Stored items
(* ===== verification/Service.v ===== *)
(** * Creating, opening and dropping services

    [iceoryx2::service]: a service exists as a static storage with its serialized
    configuration and a dynamic storage with its dynamic configuration, both named by
    the uuid of the service.  [create] reserves the static storage, creates the dynamic
    storage and publishes the static storage; [open] reads the static storage and takes a
    reference of the dynamic storage; dropping the last reference removes both.

    The operations are written as programs: trees whose nodes are the accesses to the
    storages and to the reference counter, each with its continuation.  [run] executes a
    program alone; ServiceLifecycle.v interleaves the programs of several participants.
    Loops have a fuel; a program that runs out of it is [Stuck], which is a participant
    that is not scheduled any more.

    [serialize] and [deserialize] stand for the configuration serializer, a wrapper of a
    library. *)

From S2P Require Import Prelude NamedConcept StaticStorage DynamicStorage DynamicConfig ServiceConfig.

Module Service.
Import ServiceConfig.
Module D := DynamicConfig.DynamicConfig.

(** ** Programs *)

Inductive prog (A : Type) : Type :=
| Done (a : A)
| Crash
| Stuck
| DoesExist (k : Result bool NamedConceptDoesExistError -> prog A)
| OpenAndRead (k : Result (list Z) StaticStorageOpenError -> prog A)
| CreateLocked (k : Result unit StaticStorageCreateError -> prog A)
| Unlock (content : list Z) (k : Result unit StaticStorageUnlockError -> prog A)
| OpenDynamic (k : Result nat DynamicStorageOpenError -> prog A)
| CreateDynamic (s : D.settings) (k : Result nat DynamicStorageCreateError -> prog A)
| LoadCounter (i : nat) (k : Z -> prog A)
| CompareExchange (i : nat) (current new : Z) (k : Result Z Z -> prog A)
| RemoveDynamic (i : nat) (k : prog A)
| RemoveStatic (k : prog A)
| Wait (k : option Z -> prog A).
Arguments Done {A}.
Arguments Crash {A}.
Arguments Stuck {A}.
Arguments DoesExist {A}.
Arguments OpenAndRead {A}.
Arguments CreateLocked {A}.
Arguments Unlock {A}.
Arguments OpenDynamic {A}.
Arguments CreateDynamic {A}.
Arguments LoadCounter {A}.
Arguments CompareExchange {A}.
Arguments RemoveDynamic {A}.
Arguments RemoveStatic {A}.
Arguments Wait {A}.

Fixpoint bind {A B} (p : prog A) (f : A -> prog B) : prog B :=
  match p with
  | Done a => f a
  | Crash => Crash
  | Stuck => Stuck
  | DoesExist k => DoesExist (fun x => bind (k x) f)
  | OpenAndRead k => OpenAndRead (fun x => bind (k x) f)
  | CreateLocked k => CreateLocked (fun x => bind (k x) f)
  | Unlock c k => Unlock c (fun x => bind (k x) f)
  | OpenDynamic k => OpenDynamic (fun x => bind (k x) f)
  | CreateDynamic s k => CreateDynamic s (fun x => bind (k x) f)
  | LoadCounter i k => LoadCounter i (fun x => bind (k x) f)
  | CompareExchange i c n k => CompareExchange i c n (fun x => bind (k x) f)
  | RemoveDynamic i k => RemoveDynamic i (bind k f)
  | RemoveStatic k => RemoveStatic (bind k f)
  | Wait k => Wait (fun x => bind (k x) f)
  end.

Declare Scope prog_scope.
Notation "'let?' x ':=' p 'in' q" := (bind p (fun x => q))
  (at level 10, x name, p at level 100, q at level 200) : prog_scope.
Notation "'let?' ' x ':=' p 'in' q" := (bind p (fun y => match y with x => q end))
  (at level 10, x pattern, p at level 100, q at level 200) : prog_scope.
Open Scope prog_scope.

Definition lift {A} (o : outcome A) : prog A := match o with Ret a => Done a | Panic => Crash end.

(** ** The operations *)

(* src/iceoryx2/src/service/mod.rs:198-203 ServiceState *)
Record Handle := { static_config : StaticConfig; dynamic_storage : nat }.

(* src/iceoryx2/src/service/builder/mod.rs:50-55 ServiceState *)
Inductive ServiceState :=
| IsBeingCreatedByAnotherInstance | IncompatiblePattern | Denied | Corrupted.

(* src/iceoryx2/src/service/builder/mod.rs:57-64 OpenDynamicStorageFailure *)
Inductive OpenDynamicStorageFailure :=
| IsMarkedForDestruction | DynamicStorageFailure (e : DynamicStorageOpenError).

Section programs.
Context `{Profile} (serialize : StaticConfig -> option (list Z)) (deserialize : list Z -> option StaticConfig).

(* src/iceoryx2/src/service/dynamic_config/mod.rs:79-94 increment_reference_counter *)
Fixpoint increment_loop (fuel : nat) (i : nat) (current_value : Z) : prog (Result unit unit) :=
  match fuel with
  | O => Stuck
  | S fuel =>
      if current_value =? D.MARKED_FOR_DESTRUCTION then Done (Err tt)
      else
        let? n := lift (current_value +u64 1) in
        CompareExchange i current_value n (fun r =>
          match r with
          | Ok _ => Done (Ok tt)
          | Err v => increment_loop fuel i v
          end)
  end.

(* src/iceoryx2/src/service/dynamic_config/mod.rs:77-97 increment_reference_counter *)
Definition increment_reference_counter (fuel : nat) (i : nat) : prog (Result unit unit) :=
  LoadCounter i (fun current_value => increment_loop fuel i current_value).

(* src/iceoryx2/src/service/dynamic_config/mod.rs:103-119 decrement_reference_counter *)
Fixpoint decrement_loop (fuel : nat) (i : nat) (current_value : Z)
    : prog D.DecrementReferenceCounterResult :=
  match fuel with
  | O => Stuck
  | S fuel =>
      let? '(result, n) := lift
        (if current_value =? 1 then Ret (D.NoMoreOwners, D.MARKED_FOR_DESTRUCTION)
         else let! n := current_value -u64 1 in Ret (D.HasOwners, n)) in
      CompareExchange i current_value n (fun r =>
        match r with
        | Ok _ => Done result
        | Err v => decrement_loop fuel i v
        end)
  end.

(* src/iceoryx2/src/service/dynamic_config/mod.rs:99-122 decrement_reference_counter *)
Definition decrement_reference_counter (fuel : nat) (i : nat) : prog D.DecrementReferenceCounterResult :=
  LoadCounter i (fun current_value => decrement_loop fuel i current_value).

(** The last owner acquires the ownership of both storages, which are then removed when
    the fields are dropped, in the order of their declaration. *)
(* src/iceoryx2/src/service/mod.rs:228-239 drop *)
Definition drop (fuel : nat) (h : Handle) : prog unit :=
  let? r := decrement_reference_counter fuel h.(dynamic_storage) in
  match r with
  | D.HasOwners => Done tt
  | D.NoMoreOwners => RemoveDynamic h.(dynamic_storage) (RemoveStatic (Done tt))
  end.

(** What the content of the static storage means for the builder. *)
(* src/iceoryx2/src/service/builder/mod.rs:202-238 is_service_available *)
Definition evaluate (base : BuilderWithServiceType) (r : Result (list Z) StaticStorageOpenError)
    : Result (option StaticConfig) ServiceState :=
  match r with
  | Err _ => Err Denied
  | Ok read_content =>
      match deserialize read_content with
      | None => Err Corrupted
      | Some service_config =>
          if negb (bool_decide (service_config.(uuid) = base.(ServiceConfig.service_config).(uuid))) then Err Corrupted
          else if negb (has_same_messaging_pattern service_config base.(ServiceConfig.service_config))
          then Err IncompatiblePattern
          else Ok (Some service_config)
      end
  end.

(* src/iceoryx2/src/service/builder/mod.rs:183-246 is_service_available *)
Definition is_service_available (base : BuilderWithServiceType)
    : prog (Result (option StaticConfig) ServiceState) :=
  DoesExist (fun r =>
    match r with
    | Ok false => Done (Ok None)
    | Err UnderlyingResourcesBeingSetUp => Done (Err IsBeingCreatedByAnotherInstance)
    | Ok true => OpenAndRead (fun r => Done (evaluate base r))
    | Err _ => Done (Err Corrupted)
    end).

(* src/iceoryx2/src/service/builder/mod.rs:274-294 open_dynamic_config_storage *)
Definition open_dynamic_config_storage (fuel : nat) : prog (Result nat OpenDynamicStorageFailure) :=
  OpenDynamic (fun r =>
    match r with
    | Err e => Done (Err (DynamicStorageFailure e))
    | Ok storage =>
        let? r := increment_reference_counter fuel storage in
        Done (match r with Ok _ => Ok storage | Err _ => Err IsMarkedForDestruction end)
    end).

(** ** Publish-subscribe services *)

(* src/iceoryx2/src/service/builder/publish_subscribe.rs:79-82 ServiceAvailabilityState *)
Inductive ServiceAvailabilityState := State (s : ServiceState) | TypesIncompatible.

(* src/iceoryx2/src/service/builder/publish_subscribe.rs:207-224 is_service_available *)
Definition pubsub_is_service_available (b : PubSub.Builder)
    : prog (Result (option StaticConfig) ServiceAvailabilityState) :=
  let? r := is_service_available b.(PubSub.base) in
  match r with
  | Ok (Some config) =>
      let? existing := lift (publish_subscribe config) in
      let? details := lift (PubSub.config_details b) in
      if negb (bool_decide (existing.(type_name) = details.(type_name))) then Done (Err TypesIncompatible)
      else Done (Ok (Some config))
  | Ok None => Done (Ok None)
  | Err e => Done (Err (State e))
  end.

WHAT YOU HAVE TO DO —
Identify each line in the records above containing the word "then"; copy those lines.

TASK SOLUTION —
      if current_value =? D.MARKED_FOR_DESTRUCTION then Done (Err tt)
        (if current_value =? 1 then Ret (D.NoMoreOwners, D.MARKED_FOR_DESTRUCTION)
(** The last owner acquires the ownership of both storages, which are then removed when
          if negb (bool_decide (service_config.(uuid) = base.(ServiceConfig.service_config).(uuid))) then Err Corrupted
          then Err IncompatiblePattern
      if negb (bool_decide (existing.(type_name) = details.(type_name))) then Done (Err TypesIncompatible)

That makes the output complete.